**** DATA FOR THIS EXERCISE ****

(* ===== verification/Base64.v ===== *)
(** Base64 without line ends (RFC 4648): an instance of what OpenSsl.v asks of the
    encoder, with the lengths and the round trip. *)

From S2P Require Import Prelude CString.

Open Scope Z_scope.

Definition alphabet : bytes :=
  lit "ABCDEFGHIJKLMNOPQRSTUVWXYZabcdefghijklmnopqrstuvwxyz0123456789+/".
Definition PAD : ascii := "="%char.

Definition sextet_char (d : Z) : ascii := rd alphabet d.
Definition sextet (c : ascii) : Z := Z.of_nat (default 64%nat (strchr alphabet c)).

Fixpoint encode (s : bytes) : bytes :=
  match s with
  | [] => []
  | [a] =>
      let a := char_code a in
      [sextet_char (a / 4); sextet_char (a mod 4 * 16); PAD; PAD]
  | [a; b] =>
      let a := char_code a in let b := char_code b in
      [sextet_char (a / 4); sextet_char (a mod 4 * 16 + b / 16); sextet_char (b mod 16 * 4); PAD]
  | a :: b :: c :: s =>
      let a := char_code a in let b := char_code b in let c := char_code c in
      sextet_char (a / 4) :: sextet_char (a mod 4 * 16 + b / 16) ::
      sextet_char (b mod 16 * 4 + c / 64) :: sextet_char (c mod 64) :: encode s
  end.

Fixpoint decode (t : bytes) : bytes :=
  match t with
  | w :: x :: y :: z :: t =>
      let first := byte_of (sextet w * 4 + sextet x / 16) in
      let second := byte_of (sextet x mod 16 * 16 + sextet y / 4) in
      let third := byte_of (sextet y mod 4 * 64 + sextet z) in
      if decide (y = PAD) then [first]
      else if decide (z = PAD) then [first; second]
      else first :: second :: third :: decode t
  | _ => []
  end.

Lemma sextets d : 0 ≤ d < 64 →
  sextet (sextet_char d) = d ∧ sextet_char d ≠ PAD ∧ not_char NUL (sextet_char d) = true.
Proof.
  intros Hd. assert (Forall (λ d, sextet (sextet_char d) = d ∧ sextet_char d ≠ PAD ∧
    not_char NUL (sextet_char d) = true) (seqZ 0 64)) as H
    by (apply (bool_decide_unpack _); by vm_compute).
  rewrite Forall_forall in H. apply H, elem_of_seqZ. lia.
Qed.

Lemma byte_of_code a : byte_of (char_code a) = a.
Proof. unfold byte_of, char_code. by rewrite N2Z.id, ascii_N_embedding. Qed.

(** Induction by three elements. *)
Lemma list_ind_3 {A} (P : list A → Prop) :
  P [] → (∀ a, P [a]) → (∀ a b, P [a; b]) → (∀ a b c s, P s → P (a :: b :: c :: s)) → ∀ s, P s.
Proof.
  intros H0 H1 H2 H3 s. remember (length s) as n eqn:Hn. revert s Hn.
  induction n as [n IH] using lt_wf_ind. intros [|a [|b [|c s]]] ->; auto.
  apply H3. by apply (IH (length s)); [cbn; lia|].
Qed.

Lemma decode_first a b : 0 ≤ b < 16 →
  byte_of (sextet (sextet_char (char_code a / 4)) * 4 +
           sextet (sextet_char (char_code a mod 4 * 16 + b)) / 16) = a.
Proof.
  intros Hb. pose proof (char_code_range a).
  destruct (sextets (char_code a / 4)) as [-> _]; [Z.div_mod_to_equations; lia|].
  destruct (sextets (char_code a mod 4 * 16 + b)) as [-> _]; [Z.div_mod_to_equations; lia|].
  rewrite <- (byte_of_code a) at 3. f_equal. Z.div_mod_to_equations; lia.
Qed.

Lemma decode_second a b c : 0 ≤ a < 4 → 0 ≤ c < 4 →
  byte_of (sextet (sextet_char (a * 16 + char_code b / 16)) mod 16 * 16 +
           sextet (sextet_char (char_code b mod 16 * 4 + c)) / 4) = b.
Proof.
  intros Ha Hc. pose proof (char_code_range b).
  destruct (sextets (a * 16 + char_code b / 16)) as [-> _]; [Z.div_mod_to_equations; lia|].
  destruct (sextets (char_code b mod 16 * 4 + c)) as [-> _]; [Z.div_mod_to_equations; lia|].
  rewrite <- (byte_of_code b) at 3. f_equal. Z.div_mod_to_equations; lia.
Qed.

Lemma decode_third b c : 0 ≤ b < 16 →
  byte_of (sextet (sextet_char (b * 4 + char_code c / 64)) mod 4 * 64 +
           sextet (sextet_char (char_code c mod 64))) = c.
Proof.
  intros Hb. pose proof (char_code_range c).
  destruct (sextets (b * 4 + char_code c / 64)) as [-> _]; [Z.div_mod_to_equations; lia|].
  destruct (sextets (char_code c mod 64)) as [-> _]; [Z.div_mod_to_equations; lia|].
  rewrite <- (byte_of_code c) at 3. f_equal. Z.div_mod_to_equations; lia.
Qed.

(** Sextets are never the padding. *)
Lemma sextet_pad d : 0 ≤ d < 64 → sextet_char d ≠ PAD.
Proof. intros. by apply sextets. Qed.

Lemma decode_encode s : decode (encode s) = s.
Proof.
  induction s as [|a|a b|a b c s IH] using list_ind_3; [done|..]; cbn [encode decode].
  - rewrite decide_True by done. f_equal.
    rewrite <- (Z.add_0_r (char_code a mod 4 * 16)). by apply decode_first.
  - pose proof (char_code_range b). pose proof (char_code_range a).
    rewrite decide_False by (apply sextet_pad; Z.div_mod_to_equations; lia).
    rewrite decide_True by done. rewrite decode_first by (Z.div_mod_to_equations; lia).
    do 2 f_equal. rewrite <- (Z.add_0_r (char_code b mod 16 * 4)).
    apply decode_second; Z.div_mod_to_equations; lia.
  - pose proof (char_code_range a). pose proof (char_code_range b). pose proof (char_code_range c).
    rewrite !decide_False by (apply sextet_pad; Z.div_mod_to_equations; lia).
    rewrite decode_first, decode_second, decode_third, IH by (Z.div_mod_to_equations; lia). done.
Qed.

Lemma zlen_cons {A} (x : A) l : zlen (x :: l) = zlen l + 1.
Proof. unfold zlen. cbn. lia. Qed.

Lemma encode_length s : zlen (encode s) = 4 * ((zlen s + 2) / 3).
Proof.
  induction s as [|a|a b|a b c s IH] using list_ind_3; [done..|].
  cbn [encode]. rewrite !zlen_cons, IH. Z.div_mod_to_equations; lia.
Qed.

Lemma encode_printable s : no_nul (encode s).
Proof.
  assert (∀ d, 0 ≤ d < 64 → not_char NUL (sextet_char d) = true) as Hd by (intros; by apply sextets).
  induction s as [|a|a b|a b c s IH] using list_ind_3; cbn [encode]; [constructor|..];
    try pose proof (char_code_range a); try pose proof (char_code_range b);
    try pose proof (char_code_range c);
    repeat first [apply Forall_nil_2|apply Forall_cons_2]; try done;
    apply Hd; Z.div_mod_to_equations; lia.
Qed.

Example encoded :
  encode (lit "light work.") = lit "bGlnaHQgd29yay4=" ∧ encode (lit "light wo") = lit "bGlnaHQgd28=" ∧
  decode (lit "bGlnaHQgdw==") = lit "light w".
Proof. by vm_compute. Qed.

****

Copy, from the data above, every line where the word "intros" appears.

- SOLUTION FOR THIS TASK
  intros Hd. assert (Forall (λ d, sextet (sextet_char d) = d ∧ sextet_char d ≠ PAD ∧
  intros H0 H1 H2 H3 s. remember (length s) as n eqn:Hn. revert s Hn.
  induction n as [n IH] using lt_wf_ind. intros [|a [|b [|c s]]] ->; auto.
  intros Hb. pose proof (char_code_range a).
  intros Ha Hc. pose proof (char_code_range b).
  intros Hb. pose proof (char_code_range c).
Proof. intros. by apply sextets. Qed.
  assert (∀ d, 0 ≤ d < 64 → not_char NUL (sextet_char d) = true) as Hd by (intros; by apply sextets).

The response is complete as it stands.